However, we often get conflicting health advice. One week we hear that tanning causes skin cancer and another week we read that Vitamin D deficiency from lack of sunlight causes osteoporosis!

So what are we to do? Here are my present conclusions based on long experience and recent evidence.

  1. Whatever you do, try to never, ever get sunburned! Sunburns are not just painful -- they're dangerous. Sunburns in childhood are a major predictor of ugly keratoses, skin cancers, and life threatening melanomas.

  2. Use hats and long sleeves to protect skin from excessive sun. Get your child a sun suit (also called surf suits or rash guards) to swim in. Consider summer shoes that protect the tops of your children's feet and toes.

  3. Use the clock to protect your skin. Before 10 a.m. and after 3 p.m. are good times to be out in the sun. You are much less likely to get sun damage during these hours.

  4. Use sunscreen. For adults any sunscreen is better than none. Higher SPF numbers don't provide more protection but are supposed to last longer. For children (or younger adults of child-bearing years) stick with safer, less absorbable sunscreens including those based on finely ground up minerals like zinc and titanium oxides.

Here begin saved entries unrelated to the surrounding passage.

(* ===== verification/ObjectValidity.v ===== *)
(** * What a valid migration object guarantees

    An object that passes [validateClusterMigrationObject] has, once its phase is past
    reservation, exactly one checkpoint for each planned volume, found by the index
    map, with the identities the executor dereferences. *)

From S2P Require Import Prelude Utf8 GoErrors Lifecycle PhaseMachines KubeTypes Prog Api ResourceState Ownership PVBinding NodeSelection GoFormat Quota PVCPolicy Reserver TransferPath MigrationObject Offline Activation MigrationStorage Executor.

(** ** Loops *)

Lemma checkpoints_loop_None volumes dn tn phase seen l :
  checkpoints_loop volumes dn tn phase seen l = None <->
  NoDup (map volume_name l) /\ (forall n, n ∈ map volume_name l -> n ∉ seen) /\
  Forall (fun c => exists v, volumes !! volume_name c = Some v /\ validate_checkpoint v c dn tn phase = None) l.
Proof.
  revert seen. induction l as [|c l IH]; intros seen; cbn [checkpoints_loop map].
  - split; [|done]. intros _. split_and!; [constructor|set_solver|constructor].
  - rewrite NoDup_cons, Forall_cons. destruct (volumes !! volume_name c) as [v|] eqn:Hv.
    2: { split; [done|]. intros (_ & _ & (v & Hv' & _) & _). congruence. }
    destruct (contains seen (volume_name c)) eqn:Hc.
    { split; [done|]. intros (_ & Hs & _). exfalso. apply (Hs (volume_name c)); [left|]. by apply contains_true. }
    destruct (validate_checkpoint v c dn tn phase) as [e|] eqn:He.
    { split; [done|]. intros (_ & _ & (v' & Hv' & He') & _). congruence. }
    rewrite IH. assert (volume_name c ∉ seen) as Hns by (by apply contains_false).
    split.
    + intros (Hnd & Hs & Hf). split_and!; try done; [|set_solver|by exists v].
      intros Hin. apply (Hs _ Hin). left.
    + intros ((Hni & Hnd) & Hs & (_ & Hf)). split_and!; try done.
      intros n Hn. rewrite not_elem_of_cons. split; [congruence|]. apply Hs. by right.
Qed.

Section reservation.
Context `{QT : QuantityText}.

Lemma reservation_loop_inl sn dn vols dests planned out :
  reservation_loop sn dn vols dests planned = inl out ->
  (forall v, v ∈ planned -> out !! planned_name v = Some v) /\
  (forall n v, vols !! n = Some v -> out !! n = Some v) /\
  (forall n v, out !! n = Some v -> vols !! n = Some v \/ (n = planned_name v /\ v ∈ planned)) /\
  size out = size vols + length planned.
Proof.
  revert vols dests. induction planned as [|v planned IH]; intros vols dests; cbn.
  - intros [= <-]. split_and!; [set_solver|done|by left|lia].
  - case_test; [done|]. case_test; [done|]. case_test; [done|]. case_test; [done|]. intros Hl.
    apply orb_false_iff in Heqb0 as [Hnew _]. apply bool_decide_eq_false in Hnew.
    apply eq_None_not_Some in Hnew. destruct (IH _ _ Hl) as (H1 & H2 & H3 & H4). split_and!.
    + intros u [->|Hu]%elem_of_cons; [|by apply H1]. apply H2. by rewrite lookup_insert_eq.
    + intros n u Hu. apply H2. rewrite lookup_insert_ne; [done|]. congruence.
    + intros n u Hu. destruct (H3 n u Hu) as [Hi|[Hn Hin]]; [|right; split; [done|by right]].
      apply lookup_insert_Some in Hi as [[<- ->]|[_ Hi]]; [right; split; [done|left]|by left].
    + rewrite H4, map_size_insert_None by done. lia.
Qed.
End reservation.

(** ** The index map *)

Lemma indexes_snoc l c :
  clusterMigrationVolumeIndexes (l ++ [c]) = <[volume_name c := length l]> (clusterMigrationVolumeIndexes l).
Proof.
  unfold clusterMigrationVolumeIndexes. rewrite imap_app, foldl_app. cbn. by rewrite Nat.add_0_r.
Qed.

Lemma indexes_lookup l i c :
  NoDup (map volume_name l) -> l !! i = Some c -> clusterMigrationVolumeIndexes l !! volume_name c = Some i.
Proof.
  revert i c. induction l as [|d l IH] using rev_ind; intros i c Hnd Hi; [done|].
  rewrite map_app in Hnd. apply NoDup_app in Hnd as (Hnd & Hdis & _). rewrite indexes_snoc.
  apply lookup_app_Some in Hi as [Hi|[Hlen Hi]].
  - rewrite lookup_insert_ne; [by apply IH|]. intros Heq. apply (Hdis (volume_name c)).
    + apply list_elem_of_fmap. exists c. split; [done|]. by eapply list_elem_of_lookup_2.
    + cbn. rewrite Heq. left.
  - apply list_lookup_singleton_Some in Hi as [Hz <-]. rewrite lookup_insert_eq. f_equal. lia.
Qed.

(** Names without repetition inside a map of the same size cover the map. *)
Lemma names_cover (names : list string) (volumes : gmap string VolumeSpec) n :
  NoDup names -> (forall m, m ∈ names -> is_Some (volumes !! m)) -> length names = size volumes ->
  is_Some (volumes !! n) -> n ∈ names.
Proof.
  intros Hnd Hin Hlen Hn.
  assert (list_to_set names ⊆ dom volumes) as Hsub.
  { intros m. rewrite elem_of_list_to_set, elem_of_dom. apply Hin. }
  assert (size (list_to_set names : gset string) = length names) as Hsz by (by apply size_list_to_set).
  assert (list_to_set names = dom volumes) as Heq.
  { apply leibniz_equiv, set_subseteq_size_equiv; [done|]. rewrite size_dom. lia. }
  apply elem_of_dom in Hn. rewrite <- Heq in Hn. by apply elem_of_list_to_set in Hn.
Qed.

(** ** Valid objects *)

Lemma first_err_None a b : first_err a b = None <-> a = None /\ b = None.
Proof. destruct a; cbn; intuition congruence. Qed.

Section valid.
Context `{QT : QuantityText}.

Definition valid (o : ClusterMigration) : Prop := validateClusterMigrationObject o = None.

Lemma valid_plan o plan :
  valid o -> mig_Plan o = Some plan -> validate_plan o plan = None.
Proof.
  unfold valid, validateClusterMigrationObject. intros Hv Hp. case_test; [done|].
  rewrite !first_err_None in Hv. destruct Hv as (_ & _ & Hv). by rewrite Hp in Hv.
Qed.

Lemma valid_checkpoints o plan :
  valid o -> mig_Plan o = Some plan ->
  exists volumes,
    validateReservationVolumes (plan_Volumes plan) (plan_SourceNamespace plan) (plan_TemporaryNamespace plan) = inl volumes /\
    validateMigrationCheckpoints volumes (mig_Volumes o) (plan_DestinationNamespace plan)
      (plan_TemporaryNamespace plan) (workflowResumePhase (mig_Status o)) = None.
Proof.
  intros Hv Hp. pose proof (valid_plan o plan Hv Hp) as Hpl. unfold validate_plan in Hpl. case_test; [done|].
  rewrite !first_err_None in Hpl. destruct Hpl as (_ & _ & Hpl).
  destruct (validateReservationVolumes _ _ _) as [volumes|e]; [|done]. exists volumes.
  by apply first_err_None in Hpl as [_ Hpl].
Qed.

(** Past reservation every planned volume has its own, validated checkpoint. *)
Lemma valid_checkpoint o plan volume :
  valid o -> mig_Plan o = Some plan -> early_phase (workflowResumePhase (mig_Status o)) = false ->
  volume ∈ plan_Volumes plan ->
  exists c, checkpoint_of o volume = Some c /\ volume_name c = planned_name volume /\
    validate_checkpoint volume c (plan_DestinationNamespace plan) (plan_TemporaryNamespace plan)
      (workflowResumePhase (mig_Status o)) = None.
Proof.
  intros Hv Hp He Hin. destruct (valid_checkpoints o plan Hv Hp) as (volumes & Hr & Hc).
  destruct (reservation_loop_inl _ _ _ _ _ _ Hr) as (Hpl & _ & _ & Hsz).
  unfold validateMigrationCheckpoints in Hc. rewrite He, andb_false_r in Hc. case_test; [done|].
  apply negb_false_iff, Nat.eqb_eq in Heqb.
  apply checkpoints_loop_None in Hc as (Hnd & _ & Hf).
  assert (planned_name volume ∈ map volume_name (mig_Volumes o)) as Hname.
  { apply (names_cover _ volumes); [done| |by rewrite length_map|eexists; by apply Hpl].
    intros m (c & -> & Hc)%list_elem_of_fmap. rewrite Forall_forall in Hf.
    destruct (Hf c Hc) as (v & Hv' & _). by exists v. }
  apply list_elem_of_fmap in Hname as (c & Hn & Hc).
  destruct (proj1 (list_elem_of_lookup _ _) Hc) as [i Hi].
  exists c. split_and!; [|done|].
  - unfold checkpoint_of, checkpoint_index. rewrite Hn, (indexes_lookup _ i c) by done. done.
  - rewrite Forall_forall in Hf. destruct (Hf c Hc) as (v & Hv' & Hok).
    rewrite <- Hn, (Hpl volume Hin) in Hv'. by injection Hv' as <-.
Qed.

(** The plan has no two volumes of the same source claim. *)
Lemma reservation_loop_NoDup sn dn vols dests planned out :
  reservation_loop sn dn vols dests planned = inl out ->
  NoDup (map planned_name planned) /\ forall v, v ∈ planned -> vols !! planned_name v = None.
Proof.
  revert vols dests. induction planned as [|v planned IH]; intros vols dests; cbn.
  - intros _. split; [constructor|]. intros v Hv. by apply not_elem_of_nil in Hv.
  - case_test; [done|]. case_test; [done|]. case_test; [done|]. case_test; [done|]. intros Hl.
    apply orb_false_iff in Heqb0 as [Hnew _]. apply bool_decide_eq_false, eq_None_not_Some in Hnew.
    destruct (IH _ _ Hl) as [Hnd Hout]. split.
    + constructor; [|done]. intros (u & Heq & Hu)%list_elem_of_fmap. specialize (Hout u Hu).
      by rewrite <- Heq, lookup_insert_eq in Hout.
    + intros u [->|Hu]%elem_of_cons; [done|]. specialize (Hout u Hu).
      by apply lookup_insert_None in Hout as [? _].
Qed.

Lemma valid_plan_NoDup o plan : valid o -> mig_Plan o = Some plan -> NoDup (map planned_name (plan_Volumes plan)).
Proof.
  intros Hv Hp. destruct (valid_checkpoints o plan Hv Hp) as (volumes & Hr & _).
  by apply reservation_loop_NoDup in Hr as [Hnd _].
Qed.

(** An index belongs to a checkpoint of that name. *)
Lemma indexes_sound l n i :
  clusterMigrationVolumeIndexes l !! n = Some i -> exists c, l !! i = Some c /\ volume_name c = n.
Proof.
  revert i. induction l as [|d l IH] using rev_ind; intros i; [done|]. rewrite indexes_snoc.
  intros [[<- <-]|[_ Hi]]%lookup_insert_Some.
  - exists d. split; [|done]. by rewrite lookup_app_r, Nat.sub_diag by lia.
  - destruct (IH i Hi) as (c & Hc & Hn). exists c. split; [|done]. by apply lookup_app_l_Some.
Qed.

(** The names of the checkpoints are those of the plan. *)
Lemma valid_names o plan c :
  valid o -> mig_Plan o = Some plan -> c ∈ mig_Volumes o ->
  exists volume, volume ∈ plan_Volumes plan /\ planned_name volume = volume_name c.
Proof.
  intros Hv Hp Hin. destruct (valid_checkpoints o plan Hv Hp) as (volumes & Hr & Hc).
  destruct (reservation_loop_inl _ _ _ _ _ _ Hr) as (_ & _ & Hout & _).
  unfold validateMigrationCheckpoints in Hc. case_test.
  { apply andb_true_iff in Heqb as [Hl _]. apply Nat.eqb_eq, length_zero_iff_nil in Hl. rewrite Hl in Hin.
    by apply not_elem_of_nil in Hin. }
  case_test; [done|]. apply checkpoints_loop_None in Hc as (_ & _ & Hf). rewrite Forall_forall in Hf.
  destruct (Hf c Hin) as (v & Hl & _). destruct (Hout _ _ Hl) as [He|[Hn Hpv]]; [by rewrite lookup_empty in He|].
  by exists v.
Qed.

Lemma valid_NoDup o plan : valid o -> mig_Plan o = Some plan -> NoDup (map volume_name (mig_Volumes o)).
Proof.
  intros Hv Hp. destruct (valid_checkpoints o plan Hv Hp) as (volumes & _ & Hc).
  unfold validateMigrationCheckpoints in Hc. case_test.
  { apply andb_true_iff in Heqb as [Hl _]. apply Nat.eqb_eq, length_zero_iff_nil in Hl. rewrite Hl. constructor. }
  case_test; [done|]. by apply checkpoints_loop_None in Hc as (Hnd & _).
Qed.

(** A reserved volume has both destination identities. *)
Lemma reserved_bound volume st activation attempts dn tn :
  validateMigrationVolumeCheckpoint volume st activation attempts dn tn = None -> rs_Reserved st = true ->
  exists pvc pv, rs_DestinationPVC st = Some pvc /\ rs_DestinationPV st = Some pv.
Proof.
  intros Hk Hr. unfold validateMigrationVolumeCheckpoint in Hk. rewrite Hr in Hk. do 2 (case_test; [done|]).
  case_test; [done|]. cbn in Heqb1. apply orb_false_iff in Heqb1 as [H1 H2].
  apply bool_decide_eq_false in H1, H2.
  destruct (rs_DestinationPVC _) as [pvc|]; [|done]. destruct (rs_DestinationPV _) as [pv|]; [|done].
  by exists pvc, pv.
Qed.

(** ... and the identities that the executor dereferences. *)
Lemma checkpoint_bound volume c dn tn phase :
  validate_checkpoint volume c dn tn phase = None -> early_phase phase = false ->
  rs_Reserved (mv_Reservation c) = true /\
  exists pvc pv, rs_DestinationPVC (mv_Reservation c) = Some pvc /\ rs_DestinationPV (mv_Reservation c) = Some pv.
Proof.
  unfold validate_checkpoint. intros Hc He.
  destruct (validateMigrationVolumeCheckpoint _ _ _ _ _ _) eqn:Hk; [done|].
  unfold validateMigrationVolumePhase in Hc. rewrite He in Hc. cbn in Hc.
  destruct (rs_Reserved (mv_Reservation c)) eqn:Hr; [|done]. split; [done|]. by eapply reserved_bound.
Qed.

(** A volume with copy attempts has recorded destination identities, in every phase. *)
Lemma valid_attempted o plan c :
  valid o -> mig_Plan o = Some plan -> c ∈ mig_Volumes o -> sync_Attempts (mv_Sync c) <> 0%Z ->
  exists pvc pv, rs_DestinationPVC (mv_Reservation c) = Some pvc /\ rs_DestinationPV (mv_Reservation c) = Some pv.
Proof.
  intros Hv Hp Hin Ha. destruct (valid_checkpoints o plan Hv Hp) as (volumes & _ & Hc).
  unfold validateMigrationCheckpoints in Hc. case_test.
  { apply andb_true_iff in Heqb as [Hl _]. apply Nat.eqb_eq, length_zero_iff_nil in Hl. rewrite Hl in Hin.
    by apply not_elem_of_nil in Hin. }
  case_test; [done|]. apply checkpoints_loop_None in Hc as (_ & _ & Hf). rewrite Forall_forall in Hf.
  destruct (Hf c Hin) as (v & _ & Hok). unfold validate_checkpoint in Hok.
  destruct (validateMigrationVolumeCheckpoint _ _ _ _ _ _) eqn:Hk; [done|].
  eapply reserved_bound; [exact Hk|].
  unfold validateMigrationVolumeCheckpoint in Hk. do 4 (case_test; [done|]).
  destruct (Z.ltb_spec (sync_Attempts (mv_Sync c)) 0); [done|].
  destruct (Z.ltb_spec 0 (sync_Attempts (mv_Sync c))); [|lia]. by destruct (rs_Reserved _).
Qed.

Lemma valid_bound o plan volume :
  valid o -> mig_Plan o = Some plan -> early_phase (workflowResumePhase (mig_Status o)) = false ->
  volume ∈ plan_Volumes plan ->
  exists c binding, bound_checkpoint o plan volume = Some (c, binding) /\ checkpoint_of o volume = Some c /\
    volume_name c = planned_name volume /\ rs_Reserved (mv_Reservation c) = true /\
    validate_checkpoint volume c (plan_DestinationNamespace plan) (plan_TemporaryNamespace plan)
      (workflowResumePhase (mig_Status o)) = None.
Proof.
  intros Hv Hp He Hin. destruct (valid_checkpoint o plan volume Hv Hp He Hin) as (c & Hc & Hn & Hok).
  destruct (checkpoint_bound _ _ _ _ _ Hok He) as (Hr & pvc & pv & H1 & H2).
  unfold bound_checkpoint, plannedMigrationBindings. rewrite Hc, H1, H2. eexists _, _. split_and!; done.
Qed.

Lemma valid_late_plan o :
  valid o -> workflowResumePhase (mig_Status o) <> PhaseNone -> workflowResumePhase (mig_Status o) <> PhasePlanned ->
  workflowResumePhase (mig_Status o) <> PhaseAborted -> exists plan, mig_Plan o = Some plan.
Proof.
  unfold valid, validateClusterMigrationObject. intros Hv H1 H2 H3. case_test; [done|].
  rewrite !first_err_None in Hv. destruct Hv as (_ & _ & Hv).
  destruct (mig_Plan o) as [plan|]; [by exists plan|]. case_test; [done|].
  apply orb_false_iff in Heqb0 as [_ Hb]. rewrite !andb_false_iff, !negb_false_iff, !phase_eqb_true in Hb. tauto.
Qed.

(** Every checkpoint belongs to a planned volume. *)
Lemma planned_indexes o plan i c :
  valid o -> mig_Plan o = Some plan ->
  mig_Volumes o !! i = Some c -> i ∈ map (checkpoint_index o) (plan_Volumes plan).
Proof.
  intros Hv Hp Hi. destruct (valid_names o plan c Hv Hp) as (volume & Hin & Hn).
  { by eapply list_elem_of_lookup_2. }
  apply list_elem_of_fmap. exists volume. split; [|done]. unfold checkpoint_index.
  by rewrite Hn, (indexes_lookup _ i c (valid_NoDup o plan Hv Hp) Hi).
Qed.
End valid.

These aren't like the old sticky white zinc oxide paste that climbers used to paint on their noses, but the protection is just the same, and good against both types A and B ultraviolet rays.

  5. Which sunscreen? The Environmental Working Group 2010 has published a good list of recommended brands. The site also explains what to look for and what to avoid in a sunscreen. I have reorganized some of those ingredients into Best, OK and No Thanks lists.

Best

  • Octisalate
  • Avobenzone
  • Mexoryl SX/ecamsule
  • Tinasorb M (coming soon)
  • Tinasorb S (coming soon)

OK

  • Nano/micro-sized zinc oxide or titanium oxide
  • Octocrylene
  • Homosalate
  • Ensulizole
  • Sulisobenzone

No thanks

You may wish to avoid these for children or adults in child bearing ages because of some questions about their absorption into the body and possible side effects.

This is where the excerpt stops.